La Cour rejette également l’autre théorie des demandeurs (les décrets gouvernementaux limitant les activités commerciales auraient causé des « pertes ou dommages matériels » en empêchant les demandeurs d’utiliser leurs biens) pour plusieurs motifs. D’abord, sur le plan de l’interprétation contractuelle, un titulaire de police ordinaire ne penserait pas que le terme « pertes ou dommages matériels » comprend la « perte de jouissance » du bien. Plus fondamentalement, la Cour considère que cette interprétation [TRADUCTION] « découle d’un raisonnement circulaire » : selon les demandeurs, l’assurance pertes d’exploitation couvrirait les pertes découlant d’une impossibilité d’utiliser les biens, attribuable à une impossibilité d’utiliser les biens (autrement dit, un risque couvert entraînerait un risque couvert plutôt qu’un effet sur les biens assurés). La Cour qualifie cette interprétation d’absurde. Par ailleurs, même si on se ralliait à l’interprétation des demandeurs, les éléments de preuve que ceux-ci ont présentés (qui ont presque tous été jugés non pertinents pour les questions communes certifiées) montraient clairement que les demandeurs n’étaient pas réellement dans l’impossibilité d’utiliser leurs biens. Dans leurs témoignages, les représentants des demandeurs ont tous reconnu que, durant la pandémie, ils avaient accès aux locaux de leur entreprise, pouvaient utiliser leurs outils et leur équipement (et tous leurs autres biens tangibles) et avaient pu poursuivre leurs activités (mais à plus petite échelle).
En conclusion, la Cour a répondu par la négative aux deux premières questions communes certifiées, affirmant que le SRAS-CoV-2 et les décrets des autorités civiles ne pouvaient pas causer des pertes ou des dommages matériels touchant les biens assurés au sens des polices d’assurance. Vu la réponse négative aux deux premières questions communes, la Cour ne s’est pas prononcée sur la troisième.
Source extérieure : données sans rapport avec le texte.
(** A caller that gets a partial response and calls again, with the same
    region lists and an iterator that resumes where the first call left
    it, loses and gains nothing against a single call that runs to
    exhaustion: the keys of the two responses together are the keys of
    the single response (as multisets), and the larger of the two
    high-watermarks is the high-watermark of the single response. *)
Theorem resumption_loses_nothing
    (req req' : pb.FederationFetchRequest)
    (itFunc itFunc' : fetchIterator It) (fetchUntil fetchUntil' : time.Time)
    (ctx0 ctx1 ctx2 : context.Context) (fuel0 fuel1 fuel2 : nat)
    (out0 out1 out2 : Outcome It)
    (resp0 resp1 resp2 : pb.FederationFetchResponse) (it_r : It) :
  fetch ToUpper DiagnosisStatus_name iter fuel1 ctx1 req itFunc fetchUntil
  = Some out1 ->
  out_result out1 = (Some resp1, None) ->
  pb.PartialResponse resp1 = true ->
  out_iterator out1 = Some it_r ->
  same_filters ToUpper req req' ->
  itFunc' (build_criteria (normalize ToUpper req') fetchUntil')
  = (it_r, None) ->
  fetch ToUpper DiagnosisStatus_name iter fuel2 ctx2 req' itFunc' fetchUntil'
  = Some out2 ->
  out_result out2 = (Some resp2, None) ->
  pb.PartialResponse resp2 = false ->
  fetch ToUpper DiagnosisStatus_name iter fuel0 ctx0 req itFunc fetchUntil
  = Some out0 ->
  out_result out0 = (Some resp0, None) ->
  pb.PartialResponse resp0 = false ->
  all_keys (pb.Response resp0)
  ≡ₚ all_keys (pb.Response resp1) ++ all_keys (pb.Response resp2)
  /\ pb.FetchResponseKeyTimestamp resp0
     = Z.max (pb.FetchResponseKeyTimestamp resp1)
         (pb.FetchResponseKeyTimestamp resp2).
Proof.
  intros Hf1 Hr1 Hpart1 Hleft Hsame Hopen Hf2 Hr2 Hpart2 Hf0 Hr0 Hpart0.
  destruct (fetch_ending _ _ _ _ _ _ _ _ _ _ Hf1 Hr1)
    as (it0 & n1 & items1 & it1 & Hit & Hp1 & _ & HR1 & HT1 & Hend1).
  destruct (fetch_ending _ _ _ _ _ _ _ _ _ _ Hf2 Hr2)
    as (it0' & n2 & items2 & it2 & Hit' & Hp2 & _ & HR2 & HT2 & Hend2).
  destruct (fetch_ending _ _ _ _ _ _ _ _ _ _ Hf0 Hr0)
    as (it0'' & n0 & items0 & it3 & Hit'' & Hp0 & _ & HR0 & HT0 & Hend0).
  destruct Hend1 as [(e & cursor & _ & _ & _ & _ & Hleft')|(_ & Hno & _)];
    [|congruence].
  destruct Hend2 as [(e2 & c2 & _ & Hyes & _)|(_ & _ & inf2 & it2' & Hn2)];
    [congruence|].
  destruct Hend0 as [(e0 & c0 & _ & Hyes & _)|(_ & _ & inf0 & it3' & Hn0)];
    [congruence|].
  assert (it1 = it_r) as -> by congruence.
  assert (it0' = it_r) as -> by congruence.
  assert (it0'' = it0) as -> by congruence.
  assert (Hp12 : pull iter (n1 + n2) it0 = Some (items1 ++ items2, it2)).
  { now rewrite pull_app, Hp1, Hp2. }
  assert (n0 = (n1 + n2)%nat) as ->.
  { eapply pull_exhausted_unique; eauto. }
  assert (items0 = items1 ++ items2) as -> by congruence.
  destruct (state_after_same_filters ToUpper DiagnosisStatus_name req req'
              items2 Hsame) as [Hst Hinc].
  rewrite Hst in HR2, HT2.
  pose proof (proj2 (state_after_Inv ToUpper DiagnosisStatus_name req
                       (items1 ++ items2))) as C0.
  pose proof (proj2 (state_after_Inv ToUpper DiagnosisStatus_name req
                       items1)) as C1.
  pose proof (proj2 (state_after_Inv ToUpper DiagnosisStatus_name req
                       items2)) as C2.
  split.
  - rewrite HR0, HR1, HR2, (ct_all _ _ C0), (ct_all _ _ C1), (ct_all _ _ C2).
    now rewrite included_records_app, fmap_app.
  - rewrite HT0, HT1, HT2, (ct_time _ _ C0), (ct_time _ _ C1),
      (ct_time _ _ C2).
    rewrite included_records_app. apply watermark_app.
Qed.
End Resumption.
Les demandeurs se sont pourvus devant la Cour d’appel de l’Ontario, qui a rejeté leur appel en juin 2024.
Regard vers l’avenir
La décision Workman met fin à l’incertitude qui planait sur le secteur des assurances (titulaires de polices et assureurs confondus) quant aux questions centrales associées aux réclamations présentées au Canada pour les pertes d’exploitation découlant de la COVID-19.
Ce jugement fait suite à une instruction accélérée des questions communes, tenue moins de deux ans après la négociation d’une ordonnance de certification du consentement portant exclusivement sur les questions centrales de couverture. Les parties se sont entendues sur un échéancier condensé, et les 15 défendeurs ont présenté une défense en fait et en droit entièrement coordonnée qui a accéléré les choses et s’est soldée par une victoire sur toute la ligne pour les assureurs. Cette décision, ainsi que tout le processus en amont, montre que les recours collectifs peuvent servir à régler rapidement et efficacement des dossiers pressants qui touchent un secteur complet.
Bennett Jones et sa cliente, La Compagnie d’assurance générale Dominion du Canada (Travelers), ont joué un rôle crucial en défense dans ce dossier.
1 Des titulaires de polices américains ont déposé plus de 2 500 poursuites en raison de la pandémie de COVID-19. Les tribunaux fédéraux et étatiques ont rendu plus de 1 300 décisions, dont plus de 200 en appel.